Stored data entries
(** Summing over [S n] wires splits on the first wire. *)
Lemma Rsum_all_bits_S (F : basis -> R) (n : nat) :
  Rsum F (all_bits (S n)) =
  Rsum (fun x => F (false :: x)) (all_bits n)
  + Rsum (fun x => F (true :: x)) (all_bits n).
Proof.
  simpl. now rewrite Rsum_app, !Rsum_map.
Qed.

Lemma in_all_bits (n : nat) (x : basis) :
  In x (all_bits n) <-> length x = n.
Proof.
  revert x. induction n as [|n IH]; intros x; simpl.
  - split.
    + intros [<-|[]]. reflexivity.
    + destruct x; [now left | discriminate].
  - rewrite in_app_iff, !in_map_iff. split.
    + intros [[y [<- Hy]]|[y [<- Hy]]]; simpl; f_equal; now apply IH.
    + destruct x as [|[] x]; [discriminate| |]; simpl; intros [= Hx].
      * right. exists x. split; [reflexivity | now apply IH].
      * left. exists x. split; [reflexivity | now apply IH].
Qed.

Lemma NoDup_all_bits (n : nat) : List.NoDup (all_bits n).
Proof.
  induction n as [|n IH]; simpl.
  - constructor; [intros [] | constructor].
  - assert (Hinj : forall b : bool, List.NoDup (map (cons b) (all_bits n))).
    { intros b. apply Finite.Injective_map_NoDup; [|exact IH].
      intros x y [= ->]. reflexivity. }
    apply List.NoDup_app; try apply Hinj.
    intros x Hf Ht. apply in_map_iff in Hf as [y [<- _]].
    apply in_map_iff in Ht as [z [[=] _]].
Qed.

EXERCISE BRIEF. Reproduce, exactly, all the lines shown above.

WRITTEN SOLUTION.
(** Summing over [S n] wires splits on the first wire. *)
Lemma Rsum_all_bits_S (F : basis -> R) (n : nat) :
  Rsum F (all_bits (S n)) =
  Rsum (fun x => F (false :: x)) (all_bits n)
  + Rsum (fun x => F (true :: x)) (all_bits n).
Proof.
  simpl. now rewrite Rsum_app, !Rsum_map.
Qed.

Lemma in_all_bits (n : nat) (x : basis) :
  In x (all_bits n) <-> length x = n.
Proof.
  revert x. induction n as [|n IH]; intros x; simpl.
  - split.
    + intros [<-|[]]. reflexivity.
    + destruct x; [now left | discriminate].
  - rewrite in_app_iff, !in_map_iff. split.
    + intros [[y [<- Hy]]|[y [<- Hy]]]; simpl; f_equal; now apply IH.
    + destruct x as [|[] x]; [discriminate| |]; simpl; intros [= Hx].
      * right. exists x. split; [reflexivity | now apply IH].
      * left. exists x. split; [reflexivity | now apply IH].
Qed.

Lemma NoDup_all_bits (n : nat) : List.NoDup (all_bits n).
Proof.
  induction n as [|n IH]; simpl.
  - constructor; [intros [] | constructor].
  - assert (Hinj : forall b : bool, List.NoDup (map (cons b) (all_bits n))).
    { intros b. apply Finite.Injective_map_NoDup; [|exact IH].
      intros x y [= ->]. reflexivity. }
    apply List.NoDup_app; try apply Hinj.
    intros x Hf Ht. apply in_map_iff in Hf as [y [<- _]].
    apply in_map_iff in Ht as [z [[=] _]].
Qed.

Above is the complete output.